YOUR OBJECTIVE – Below are entries. Reproduce exactly the lines between the line holding "JNum (n : Z)" and the line holding "match v with", inclusive, and only those.

DATASET EXCERPTS –
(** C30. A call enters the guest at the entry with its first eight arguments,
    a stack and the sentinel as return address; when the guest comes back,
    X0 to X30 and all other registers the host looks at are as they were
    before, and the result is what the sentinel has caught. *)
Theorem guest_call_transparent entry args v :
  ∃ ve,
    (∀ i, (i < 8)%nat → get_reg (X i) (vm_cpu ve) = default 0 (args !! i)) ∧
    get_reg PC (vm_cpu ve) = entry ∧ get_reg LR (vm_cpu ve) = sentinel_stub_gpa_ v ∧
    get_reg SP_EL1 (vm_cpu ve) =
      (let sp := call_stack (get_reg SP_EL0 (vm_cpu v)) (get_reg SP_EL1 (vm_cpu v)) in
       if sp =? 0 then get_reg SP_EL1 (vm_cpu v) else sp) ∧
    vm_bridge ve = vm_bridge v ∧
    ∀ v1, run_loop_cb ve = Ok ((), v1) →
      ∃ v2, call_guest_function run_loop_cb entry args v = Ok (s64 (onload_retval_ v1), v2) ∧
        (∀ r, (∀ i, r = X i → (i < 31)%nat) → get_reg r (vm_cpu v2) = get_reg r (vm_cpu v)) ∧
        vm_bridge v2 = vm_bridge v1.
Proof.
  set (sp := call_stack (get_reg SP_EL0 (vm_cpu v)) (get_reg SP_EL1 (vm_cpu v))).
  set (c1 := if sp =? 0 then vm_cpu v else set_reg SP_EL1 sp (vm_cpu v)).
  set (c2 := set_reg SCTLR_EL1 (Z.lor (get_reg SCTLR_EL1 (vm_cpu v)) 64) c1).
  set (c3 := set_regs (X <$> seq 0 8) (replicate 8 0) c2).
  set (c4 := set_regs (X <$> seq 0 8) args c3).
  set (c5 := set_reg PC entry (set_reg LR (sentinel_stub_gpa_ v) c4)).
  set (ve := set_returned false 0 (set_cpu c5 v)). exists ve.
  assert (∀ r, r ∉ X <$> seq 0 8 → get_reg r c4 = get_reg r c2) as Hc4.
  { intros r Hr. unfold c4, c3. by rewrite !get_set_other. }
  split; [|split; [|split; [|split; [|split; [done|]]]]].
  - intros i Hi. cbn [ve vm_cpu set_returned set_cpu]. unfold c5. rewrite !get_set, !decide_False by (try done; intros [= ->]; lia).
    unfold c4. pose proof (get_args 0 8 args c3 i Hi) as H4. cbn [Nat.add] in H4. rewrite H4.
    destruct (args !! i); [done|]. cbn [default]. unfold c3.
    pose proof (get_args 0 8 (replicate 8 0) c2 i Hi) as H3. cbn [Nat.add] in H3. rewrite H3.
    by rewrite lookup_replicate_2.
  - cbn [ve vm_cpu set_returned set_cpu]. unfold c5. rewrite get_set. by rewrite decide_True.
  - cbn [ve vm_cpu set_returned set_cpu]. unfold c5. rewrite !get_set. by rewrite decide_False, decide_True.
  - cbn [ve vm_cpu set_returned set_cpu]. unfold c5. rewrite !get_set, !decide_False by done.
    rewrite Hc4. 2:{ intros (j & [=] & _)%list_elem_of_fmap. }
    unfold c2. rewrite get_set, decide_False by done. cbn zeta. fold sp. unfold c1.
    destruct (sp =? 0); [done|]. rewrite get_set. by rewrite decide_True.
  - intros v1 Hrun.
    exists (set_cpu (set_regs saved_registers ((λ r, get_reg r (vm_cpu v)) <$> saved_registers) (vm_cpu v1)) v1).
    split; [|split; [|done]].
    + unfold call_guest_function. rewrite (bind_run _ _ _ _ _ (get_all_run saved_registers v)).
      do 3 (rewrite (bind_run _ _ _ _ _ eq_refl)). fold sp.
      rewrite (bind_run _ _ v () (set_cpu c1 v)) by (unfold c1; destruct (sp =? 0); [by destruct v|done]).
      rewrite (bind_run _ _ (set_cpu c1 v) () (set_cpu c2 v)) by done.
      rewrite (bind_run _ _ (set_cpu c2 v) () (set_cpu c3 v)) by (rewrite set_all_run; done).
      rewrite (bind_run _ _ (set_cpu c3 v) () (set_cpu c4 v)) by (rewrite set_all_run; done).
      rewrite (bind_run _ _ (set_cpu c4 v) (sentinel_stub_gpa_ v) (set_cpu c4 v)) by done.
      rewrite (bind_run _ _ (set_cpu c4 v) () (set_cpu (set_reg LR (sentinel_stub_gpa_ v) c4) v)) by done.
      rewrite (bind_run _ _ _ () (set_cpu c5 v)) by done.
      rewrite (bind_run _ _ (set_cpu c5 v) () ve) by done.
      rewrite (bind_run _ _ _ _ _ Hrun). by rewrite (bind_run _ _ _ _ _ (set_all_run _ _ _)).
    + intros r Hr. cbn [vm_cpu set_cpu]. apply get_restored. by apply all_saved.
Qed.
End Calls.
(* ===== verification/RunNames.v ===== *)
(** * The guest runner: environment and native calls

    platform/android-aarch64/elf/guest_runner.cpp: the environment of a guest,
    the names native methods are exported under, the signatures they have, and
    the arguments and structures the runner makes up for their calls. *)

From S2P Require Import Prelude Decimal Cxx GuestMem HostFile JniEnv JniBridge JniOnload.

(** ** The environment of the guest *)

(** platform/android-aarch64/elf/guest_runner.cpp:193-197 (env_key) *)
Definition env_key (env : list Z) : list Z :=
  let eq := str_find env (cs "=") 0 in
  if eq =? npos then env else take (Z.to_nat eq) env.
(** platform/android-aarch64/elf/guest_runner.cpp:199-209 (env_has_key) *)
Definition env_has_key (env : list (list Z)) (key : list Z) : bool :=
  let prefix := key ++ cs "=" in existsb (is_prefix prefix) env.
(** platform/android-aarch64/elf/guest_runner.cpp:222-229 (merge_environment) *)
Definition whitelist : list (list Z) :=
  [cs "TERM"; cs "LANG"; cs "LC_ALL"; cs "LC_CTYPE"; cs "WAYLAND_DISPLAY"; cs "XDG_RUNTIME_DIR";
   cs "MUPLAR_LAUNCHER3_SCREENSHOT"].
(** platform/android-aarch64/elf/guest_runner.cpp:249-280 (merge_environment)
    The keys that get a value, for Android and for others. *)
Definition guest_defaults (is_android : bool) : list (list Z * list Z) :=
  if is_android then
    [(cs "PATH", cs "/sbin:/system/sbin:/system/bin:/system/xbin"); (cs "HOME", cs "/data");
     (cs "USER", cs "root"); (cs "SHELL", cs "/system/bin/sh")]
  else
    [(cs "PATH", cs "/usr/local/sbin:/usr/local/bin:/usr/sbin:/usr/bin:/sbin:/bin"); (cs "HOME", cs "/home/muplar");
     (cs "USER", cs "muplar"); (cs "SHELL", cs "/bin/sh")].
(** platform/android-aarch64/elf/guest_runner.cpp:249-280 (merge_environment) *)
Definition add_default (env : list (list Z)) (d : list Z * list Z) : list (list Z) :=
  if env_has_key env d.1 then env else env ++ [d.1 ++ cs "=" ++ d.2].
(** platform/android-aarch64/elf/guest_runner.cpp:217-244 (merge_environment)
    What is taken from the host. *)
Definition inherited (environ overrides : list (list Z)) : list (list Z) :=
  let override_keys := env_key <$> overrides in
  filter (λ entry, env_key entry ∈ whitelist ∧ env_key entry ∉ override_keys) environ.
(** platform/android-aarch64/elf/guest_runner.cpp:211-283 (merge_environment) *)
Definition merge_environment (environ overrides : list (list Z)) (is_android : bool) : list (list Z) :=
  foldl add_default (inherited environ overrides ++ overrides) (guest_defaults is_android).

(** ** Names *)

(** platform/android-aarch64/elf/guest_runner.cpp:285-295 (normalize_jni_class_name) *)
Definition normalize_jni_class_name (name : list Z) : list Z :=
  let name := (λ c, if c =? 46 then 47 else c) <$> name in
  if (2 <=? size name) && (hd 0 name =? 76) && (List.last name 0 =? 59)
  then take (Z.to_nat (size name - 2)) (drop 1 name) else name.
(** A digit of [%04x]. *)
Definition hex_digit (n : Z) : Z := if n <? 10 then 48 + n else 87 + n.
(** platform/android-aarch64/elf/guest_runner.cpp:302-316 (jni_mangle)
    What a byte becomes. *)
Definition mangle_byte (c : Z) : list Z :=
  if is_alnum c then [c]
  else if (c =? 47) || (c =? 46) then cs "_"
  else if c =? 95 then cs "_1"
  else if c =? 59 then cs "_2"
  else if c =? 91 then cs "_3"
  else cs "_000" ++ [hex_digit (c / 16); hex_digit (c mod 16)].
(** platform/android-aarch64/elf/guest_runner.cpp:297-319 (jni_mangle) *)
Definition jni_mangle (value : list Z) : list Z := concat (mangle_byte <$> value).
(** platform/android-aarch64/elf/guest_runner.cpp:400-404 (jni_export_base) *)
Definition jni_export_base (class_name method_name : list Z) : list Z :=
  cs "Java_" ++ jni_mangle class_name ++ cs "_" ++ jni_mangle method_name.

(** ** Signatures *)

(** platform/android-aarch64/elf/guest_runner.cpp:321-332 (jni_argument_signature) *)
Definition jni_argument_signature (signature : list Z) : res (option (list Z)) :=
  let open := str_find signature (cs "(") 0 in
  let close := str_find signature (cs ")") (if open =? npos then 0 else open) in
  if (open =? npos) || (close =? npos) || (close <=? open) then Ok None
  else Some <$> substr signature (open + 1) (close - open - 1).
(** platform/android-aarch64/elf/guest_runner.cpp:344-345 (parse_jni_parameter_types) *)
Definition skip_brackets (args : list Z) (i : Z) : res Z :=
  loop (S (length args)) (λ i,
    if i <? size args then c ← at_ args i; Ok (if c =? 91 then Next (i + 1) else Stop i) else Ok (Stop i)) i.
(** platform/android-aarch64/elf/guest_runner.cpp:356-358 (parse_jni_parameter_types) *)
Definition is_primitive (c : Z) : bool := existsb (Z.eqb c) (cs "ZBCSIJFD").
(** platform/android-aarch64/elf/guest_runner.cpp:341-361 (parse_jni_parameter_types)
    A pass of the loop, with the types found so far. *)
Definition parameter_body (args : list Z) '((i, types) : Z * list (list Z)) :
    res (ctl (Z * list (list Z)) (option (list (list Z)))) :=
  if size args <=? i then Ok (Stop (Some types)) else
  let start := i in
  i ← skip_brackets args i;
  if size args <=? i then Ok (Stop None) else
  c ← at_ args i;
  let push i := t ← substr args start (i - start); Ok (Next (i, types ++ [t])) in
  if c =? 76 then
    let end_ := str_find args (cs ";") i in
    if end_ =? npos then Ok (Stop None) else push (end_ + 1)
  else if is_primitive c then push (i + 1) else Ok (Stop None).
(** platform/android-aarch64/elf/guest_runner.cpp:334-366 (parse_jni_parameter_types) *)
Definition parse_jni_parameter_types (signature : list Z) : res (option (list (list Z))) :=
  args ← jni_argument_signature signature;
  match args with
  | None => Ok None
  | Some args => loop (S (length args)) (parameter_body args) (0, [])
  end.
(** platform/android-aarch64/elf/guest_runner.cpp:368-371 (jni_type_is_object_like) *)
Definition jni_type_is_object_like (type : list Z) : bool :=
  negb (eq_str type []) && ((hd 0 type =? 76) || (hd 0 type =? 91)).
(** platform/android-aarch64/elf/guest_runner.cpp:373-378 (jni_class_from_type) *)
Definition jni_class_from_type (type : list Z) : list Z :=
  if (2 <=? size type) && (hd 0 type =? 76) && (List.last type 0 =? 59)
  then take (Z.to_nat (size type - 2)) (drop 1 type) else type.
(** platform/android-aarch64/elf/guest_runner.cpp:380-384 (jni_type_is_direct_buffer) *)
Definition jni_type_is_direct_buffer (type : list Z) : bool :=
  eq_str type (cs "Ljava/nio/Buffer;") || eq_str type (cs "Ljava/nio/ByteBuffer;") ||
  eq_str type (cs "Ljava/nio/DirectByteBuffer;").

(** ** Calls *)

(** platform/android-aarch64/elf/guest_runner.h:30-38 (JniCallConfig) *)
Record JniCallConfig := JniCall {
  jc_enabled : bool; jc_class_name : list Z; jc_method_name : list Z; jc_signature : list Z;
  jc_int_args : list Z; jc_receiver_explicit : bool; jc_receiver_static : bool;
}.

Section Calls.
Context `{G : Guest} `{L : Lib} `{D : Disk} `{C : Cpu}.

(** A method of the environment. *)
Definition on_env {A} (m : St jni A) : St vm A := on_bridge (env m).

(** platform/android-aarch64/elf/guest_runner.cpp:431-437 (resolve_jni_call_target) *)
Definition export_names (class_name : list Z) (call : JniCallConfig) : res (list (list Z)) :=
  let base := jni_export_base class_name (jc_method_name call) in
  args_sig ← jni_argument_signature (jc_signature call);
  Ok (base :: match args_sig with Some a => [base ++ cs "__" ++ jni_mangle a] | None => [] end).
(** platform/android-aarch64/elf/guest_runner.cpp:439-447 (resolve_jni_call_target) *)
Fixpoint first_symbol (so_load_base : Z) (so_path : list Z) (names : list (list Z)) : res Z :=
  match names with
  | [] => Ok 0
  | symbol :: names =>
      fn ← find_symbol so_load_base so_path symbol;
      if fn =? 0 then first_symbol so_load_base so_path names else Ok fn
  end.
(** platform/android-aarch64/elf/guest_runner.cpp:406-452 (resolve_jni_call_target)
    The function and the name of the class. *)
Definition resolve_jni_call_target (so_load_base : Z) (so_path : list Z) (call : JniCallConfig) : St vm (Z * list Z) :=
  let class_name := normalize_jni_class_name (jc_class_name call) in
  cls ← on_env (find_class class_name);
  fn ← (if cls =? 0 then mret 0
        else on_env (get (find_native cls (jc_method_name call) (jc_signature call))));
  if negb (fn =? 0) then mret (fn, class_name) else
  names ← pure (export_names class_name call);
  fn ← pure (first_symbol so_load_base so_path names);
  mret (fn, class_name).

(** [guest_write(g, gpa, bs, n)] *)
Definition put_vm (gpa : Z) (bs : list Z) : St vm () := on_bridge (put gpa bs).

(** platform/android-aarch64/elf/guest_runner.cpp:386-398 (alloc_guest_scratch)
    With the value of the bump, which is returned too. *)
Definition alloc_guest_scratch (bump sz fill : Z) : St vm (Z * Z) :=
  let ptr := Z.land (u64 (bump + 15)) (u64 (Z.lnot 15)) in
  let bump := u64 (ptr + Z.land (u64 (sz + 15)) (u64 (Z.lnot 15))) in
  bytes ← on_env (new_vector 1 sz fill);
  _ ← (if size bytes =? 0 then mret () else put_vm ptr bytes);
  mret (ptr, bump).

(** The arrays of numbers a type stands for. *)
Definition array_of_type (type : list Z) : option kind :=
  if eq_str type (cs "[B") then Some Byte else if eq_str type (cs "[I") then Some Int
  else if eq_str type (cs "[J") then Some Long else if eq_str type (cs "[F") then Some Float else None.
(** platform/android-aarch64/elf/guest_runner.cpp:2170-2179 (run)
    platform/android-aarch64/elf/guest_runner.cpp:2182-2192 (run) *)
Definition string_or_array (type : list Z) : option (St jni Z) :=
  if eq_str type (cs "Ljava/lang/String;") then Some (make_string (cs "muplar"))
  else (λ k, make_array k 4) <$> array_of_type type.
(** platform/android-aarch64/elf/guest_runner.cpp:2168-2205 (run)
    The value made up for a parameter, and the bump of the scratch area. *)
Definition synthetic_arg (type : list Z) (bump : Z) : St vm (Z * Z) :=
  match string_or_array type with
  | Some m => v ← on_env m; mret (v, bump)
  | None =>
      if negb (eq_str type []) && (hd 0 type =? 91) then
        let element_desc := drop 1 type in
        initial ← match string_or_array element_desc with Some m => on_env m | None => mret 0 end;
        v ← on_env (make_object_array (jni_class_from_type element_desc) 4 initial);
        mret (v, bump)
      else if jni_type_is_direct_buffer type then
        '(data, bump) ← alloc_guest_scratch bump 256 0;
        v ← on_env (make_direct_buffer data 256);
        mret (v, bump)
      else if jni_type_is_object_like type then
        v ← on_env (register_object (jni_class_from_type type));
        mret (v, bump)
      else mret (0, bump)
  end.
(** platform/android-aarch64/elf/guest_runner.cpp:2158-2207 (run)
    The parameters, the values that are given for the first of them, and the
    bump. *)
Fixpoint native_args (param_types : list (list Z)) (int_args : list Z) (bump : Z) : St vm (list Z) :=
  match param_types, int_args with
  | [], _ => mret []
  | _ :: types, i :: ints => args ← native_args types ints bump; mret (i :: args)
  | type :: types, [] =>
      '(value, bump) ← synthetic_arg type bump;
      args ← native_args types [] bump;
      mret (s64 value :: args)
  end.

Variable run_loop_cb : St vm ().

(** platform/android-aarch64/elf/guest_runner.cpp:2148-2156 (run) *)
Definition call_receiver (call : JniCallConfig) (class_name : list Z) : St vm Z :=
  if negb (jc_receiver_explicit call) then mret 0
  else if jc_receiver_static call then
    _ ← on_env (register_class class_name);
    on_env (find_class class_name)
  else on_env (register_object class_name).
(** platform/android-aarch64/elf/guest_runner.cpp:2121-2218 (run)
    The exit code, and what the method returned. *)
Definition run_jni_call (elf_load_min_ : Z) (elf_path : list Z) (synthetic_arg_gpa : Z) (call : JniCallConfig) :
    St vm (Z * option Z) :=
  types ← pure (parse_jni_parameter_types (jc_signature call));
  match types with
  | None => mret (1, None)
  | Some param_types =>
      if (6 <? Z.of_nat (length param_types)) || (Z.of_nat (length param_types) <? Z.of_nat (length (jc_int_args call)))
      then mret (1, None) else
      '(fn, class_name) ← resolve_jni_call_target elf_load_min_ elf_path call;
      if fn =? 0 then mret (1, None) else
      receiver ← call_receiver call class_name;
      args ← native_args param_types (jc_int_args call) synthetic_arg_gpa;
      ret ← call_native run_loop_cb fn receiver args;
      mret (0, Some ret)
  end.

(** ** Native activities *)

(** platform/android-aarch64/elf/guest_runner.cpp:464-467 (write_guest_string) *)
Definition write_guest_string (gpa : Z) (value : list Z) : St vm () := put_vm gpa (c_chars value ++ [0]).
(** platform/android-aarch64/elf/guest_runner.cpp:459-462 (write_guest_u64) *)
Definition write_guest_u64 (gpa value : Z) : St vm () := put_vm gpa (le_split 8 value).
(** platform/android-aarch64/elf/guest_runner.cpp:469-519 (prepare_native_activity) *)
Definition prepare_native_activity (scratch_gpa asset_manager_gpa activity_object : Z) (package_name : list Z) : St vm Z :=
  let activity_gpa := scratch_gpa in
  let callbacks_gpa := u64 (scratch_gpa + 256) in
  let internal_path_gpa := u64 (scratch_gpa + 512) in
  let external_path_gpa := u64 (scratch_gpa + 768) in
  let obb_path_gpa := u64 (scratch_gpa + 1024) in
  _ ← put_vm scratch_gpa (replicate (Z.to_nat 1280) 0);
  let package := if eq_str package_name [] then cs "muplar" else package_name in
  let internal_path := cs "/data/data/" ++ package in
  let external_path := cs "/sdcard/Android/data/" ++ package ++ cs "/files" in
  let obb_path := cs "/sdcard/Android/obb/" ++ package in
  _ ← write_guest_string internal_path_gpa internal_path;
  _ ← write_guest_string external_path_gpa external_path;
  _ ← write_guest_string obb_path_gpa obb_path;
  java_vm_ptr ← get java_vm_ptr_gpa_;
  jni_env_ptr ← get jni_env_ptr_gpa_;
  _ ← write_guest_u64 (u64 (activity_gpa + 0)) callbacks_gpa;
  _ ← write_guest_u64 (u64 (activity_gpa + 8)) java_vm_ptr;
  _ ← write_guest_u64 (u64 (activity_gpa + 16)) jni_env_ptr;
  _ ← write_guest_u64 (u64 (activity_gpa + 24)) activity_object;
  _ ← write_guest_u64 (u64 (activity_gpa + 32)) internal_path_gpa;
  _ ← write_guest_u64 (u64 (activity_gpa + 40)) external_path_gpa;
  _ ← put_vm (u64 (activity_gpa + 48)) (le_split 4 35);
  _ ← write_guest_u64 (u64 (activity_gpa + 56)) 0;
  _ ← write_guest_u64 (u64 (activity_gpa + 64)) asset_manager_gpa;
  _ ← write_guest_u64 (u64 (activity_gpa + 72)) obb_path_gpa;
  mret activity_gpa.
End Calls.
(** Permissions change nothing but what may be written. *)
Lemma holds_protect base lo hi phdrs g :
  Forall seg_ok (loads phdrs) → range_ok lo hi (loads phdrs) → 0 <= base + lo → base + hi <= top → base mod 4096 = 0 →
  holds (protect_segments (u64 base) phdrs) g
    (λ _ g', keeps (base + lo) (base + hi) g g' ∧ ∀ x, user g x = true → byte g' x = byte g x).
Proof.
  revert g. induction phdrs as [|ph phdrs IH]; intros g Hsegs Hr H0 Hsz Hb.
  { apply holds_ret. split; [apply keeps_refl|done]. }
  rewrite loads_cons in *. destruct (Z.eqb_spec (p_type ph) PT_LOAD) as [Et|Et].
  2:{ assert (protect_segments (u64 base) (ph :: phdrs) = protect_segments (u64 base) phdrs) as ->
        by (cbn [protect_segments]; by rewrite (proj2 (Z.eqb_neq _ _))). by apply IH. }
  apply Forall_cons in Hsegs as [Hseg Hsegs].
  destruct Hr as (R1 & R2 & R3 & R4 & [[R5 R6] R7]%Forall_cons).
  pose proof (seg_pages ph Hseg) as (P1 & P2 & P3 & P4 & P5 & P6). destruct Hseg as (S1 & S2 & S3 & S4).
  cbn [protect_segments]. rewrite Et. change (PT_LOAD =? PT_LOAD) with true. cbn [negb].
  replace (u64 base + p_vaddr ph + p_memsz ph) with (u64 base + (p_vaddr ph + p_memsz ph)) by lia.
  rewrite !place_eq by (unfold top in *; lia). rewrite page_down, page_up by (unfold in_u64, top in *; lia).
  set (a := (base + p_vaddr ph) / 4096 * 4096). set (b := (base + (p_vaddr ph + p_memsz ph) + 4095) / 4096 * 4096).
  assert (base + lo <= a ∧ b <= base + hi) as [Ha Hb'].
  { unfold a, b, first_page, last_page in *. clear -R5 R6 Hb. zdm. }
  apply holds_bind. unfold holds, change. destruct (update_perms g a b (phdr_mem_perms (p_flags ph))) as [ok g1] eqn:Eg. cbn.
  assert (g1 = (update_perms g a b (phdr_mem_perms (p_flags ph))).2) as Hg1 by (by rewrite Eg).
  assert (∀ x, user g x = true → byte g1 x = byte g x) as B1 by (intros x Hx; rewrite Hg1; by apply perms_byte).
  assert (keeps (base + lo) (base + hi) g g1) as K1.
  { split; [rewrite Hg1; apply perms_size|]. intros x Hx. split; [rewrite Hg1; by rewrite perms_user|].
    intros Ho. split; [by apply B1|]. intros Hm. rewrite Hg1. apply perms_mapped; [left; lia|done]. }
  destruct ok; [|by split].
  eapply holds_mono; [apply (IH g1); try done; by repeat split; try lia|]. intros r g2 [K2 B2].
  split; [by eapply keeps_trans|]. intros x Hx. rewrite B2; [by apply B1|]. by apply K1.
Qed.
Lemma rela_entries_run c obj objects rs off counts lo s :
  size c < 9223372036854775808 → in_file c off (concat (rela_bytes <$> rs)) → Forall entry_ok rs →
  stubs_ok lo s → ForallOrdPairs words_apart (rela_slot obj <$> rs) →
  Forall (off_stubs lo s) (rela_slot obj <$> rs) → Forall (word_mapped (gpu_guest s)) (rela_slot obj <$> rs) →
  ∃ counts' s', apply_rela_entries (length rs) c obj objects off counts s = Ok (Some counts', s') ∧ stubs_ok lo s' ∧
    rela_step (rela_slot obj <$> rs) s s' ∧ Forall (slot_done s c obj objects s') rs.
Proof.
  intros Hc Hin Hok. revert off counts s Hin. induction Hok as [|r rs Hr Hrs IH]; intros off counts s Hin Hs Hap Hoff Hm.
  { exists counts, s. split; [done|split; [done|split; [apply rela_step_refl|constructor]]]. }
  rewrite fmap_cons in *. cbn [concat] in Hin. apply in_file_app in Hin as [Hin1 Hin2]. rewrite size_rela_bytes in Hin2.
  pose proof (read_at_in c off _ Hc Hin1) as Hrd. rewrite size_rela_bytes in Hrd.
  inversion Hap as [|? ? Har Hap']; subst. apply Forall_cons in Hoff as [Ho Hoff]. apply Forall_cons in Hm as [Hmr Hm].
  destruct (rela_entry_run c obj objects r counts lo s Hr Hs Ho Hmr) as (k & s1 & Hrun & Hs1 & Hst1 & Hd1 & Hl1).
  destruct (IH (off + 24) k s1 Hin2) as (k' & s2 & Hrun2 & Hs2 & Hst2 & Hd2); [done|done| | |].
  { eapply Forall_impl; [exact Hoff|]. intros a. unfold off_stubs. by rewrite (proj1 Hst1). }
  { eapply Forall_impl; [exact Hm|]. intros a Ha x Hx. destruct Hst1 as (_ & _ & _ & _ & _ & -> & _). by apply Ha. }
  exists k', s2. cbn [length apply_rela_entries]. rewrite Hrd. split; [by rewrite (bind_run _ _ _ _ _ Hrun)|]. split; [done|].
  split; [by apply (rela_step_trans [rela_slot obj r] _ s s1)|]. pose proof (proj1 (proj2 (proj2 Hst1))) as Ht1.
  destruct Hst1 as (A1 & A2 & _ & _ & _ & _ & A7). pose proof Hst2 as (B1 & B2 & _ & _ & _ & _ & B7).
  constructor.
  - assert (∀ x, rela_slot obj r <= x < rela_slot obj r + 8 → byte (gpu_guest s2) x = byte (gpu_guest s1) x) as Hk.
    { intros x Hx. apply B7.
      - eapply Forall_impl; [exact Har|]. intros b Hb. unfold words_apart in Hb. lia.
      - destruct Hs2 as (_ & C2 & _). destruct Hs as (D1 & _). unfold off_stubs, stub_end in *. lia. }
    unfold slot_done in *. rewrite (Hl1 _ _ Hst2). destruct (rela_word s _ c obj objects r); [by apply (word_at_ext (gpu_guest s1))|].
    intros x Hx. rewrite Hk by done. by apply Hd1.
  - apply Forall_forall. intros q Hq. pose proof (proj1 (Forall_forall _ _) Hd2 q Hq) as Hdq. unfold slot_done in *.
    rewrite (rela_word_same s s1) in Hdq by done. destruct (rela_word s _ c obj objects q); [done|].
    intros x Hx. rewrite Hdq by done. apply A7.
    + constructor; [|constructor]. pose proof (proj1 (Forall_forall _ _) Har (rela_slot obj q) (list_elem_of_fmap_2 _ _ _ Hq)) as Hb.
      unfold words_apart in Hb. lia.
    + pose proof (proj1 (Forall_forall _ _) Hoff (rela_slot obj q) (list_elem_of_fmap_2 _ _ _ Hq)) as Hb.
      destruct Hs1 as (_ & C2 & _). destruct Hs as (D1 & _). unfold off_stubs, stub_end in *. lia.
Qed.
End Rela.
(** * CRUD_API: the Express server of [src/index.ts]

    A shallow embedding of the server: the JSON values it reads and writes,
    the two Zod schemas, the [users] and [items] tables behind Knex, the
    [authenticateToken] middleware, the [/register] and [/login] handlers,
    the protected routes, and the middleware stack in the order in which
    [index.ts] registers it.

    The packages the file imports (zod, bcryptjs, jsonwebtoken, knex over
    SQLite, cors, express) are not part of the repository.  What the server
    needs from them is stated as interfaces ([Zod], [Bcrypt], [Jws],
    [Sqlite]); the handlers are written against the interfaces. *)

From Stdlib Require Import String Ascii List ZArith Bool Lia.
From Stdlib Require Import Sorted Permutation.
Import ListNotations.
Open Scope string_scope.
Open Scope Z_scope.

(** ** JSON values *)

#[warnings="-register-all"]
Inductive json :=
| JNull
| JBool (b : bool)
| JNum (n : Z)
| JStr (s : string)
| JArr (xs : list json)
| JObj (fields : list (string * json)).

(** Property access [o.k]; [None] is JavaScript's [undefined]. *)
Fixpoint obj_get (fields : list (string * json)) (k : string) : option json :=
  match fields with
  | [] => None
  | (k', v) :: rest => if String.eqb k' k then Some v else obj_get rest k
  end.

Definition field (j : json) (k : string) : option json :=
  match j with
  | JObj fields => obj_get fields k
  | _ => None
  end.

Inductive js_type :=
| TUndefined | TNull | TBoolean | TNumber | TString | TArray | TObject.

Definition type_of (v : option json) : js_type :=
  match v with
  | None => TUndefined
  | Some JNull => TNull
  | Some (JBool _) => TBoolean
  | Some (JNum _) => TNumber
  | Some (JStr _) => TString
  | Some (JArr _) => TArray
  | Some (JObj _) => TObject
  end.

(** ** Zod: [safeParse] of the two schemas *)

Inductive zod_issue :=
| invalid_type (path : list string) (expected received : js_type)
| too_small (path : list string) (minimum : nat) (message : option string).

OUTPUT FOR THIS TASK –
| JNum (n : Z)
| JStr (s : string)
| JArr (xs : list json)
| JObj (fields : list (string * json)).

(** Property access [o.k]; [None] is JavaScript's [undefined]. *)
Fixpoint obj_get (fields : list (string * json)) (k : string) : option json :=
  match fields with
  | [] => None
  | (k', v) :: rest => if String.eqb k' k then Some v else obj_get rest k
  end.

Definition field (j : json) (k : string) : option json :=
  match j with
  | JObj fields => obj_get fields k
  | _ => None
  end.

Inductive js_type :=
| TUndefined | TNull | TBoolean | TNumber | TString | TArray | TObject.

Definition type_of (v : option json) : js_type :=
  match v with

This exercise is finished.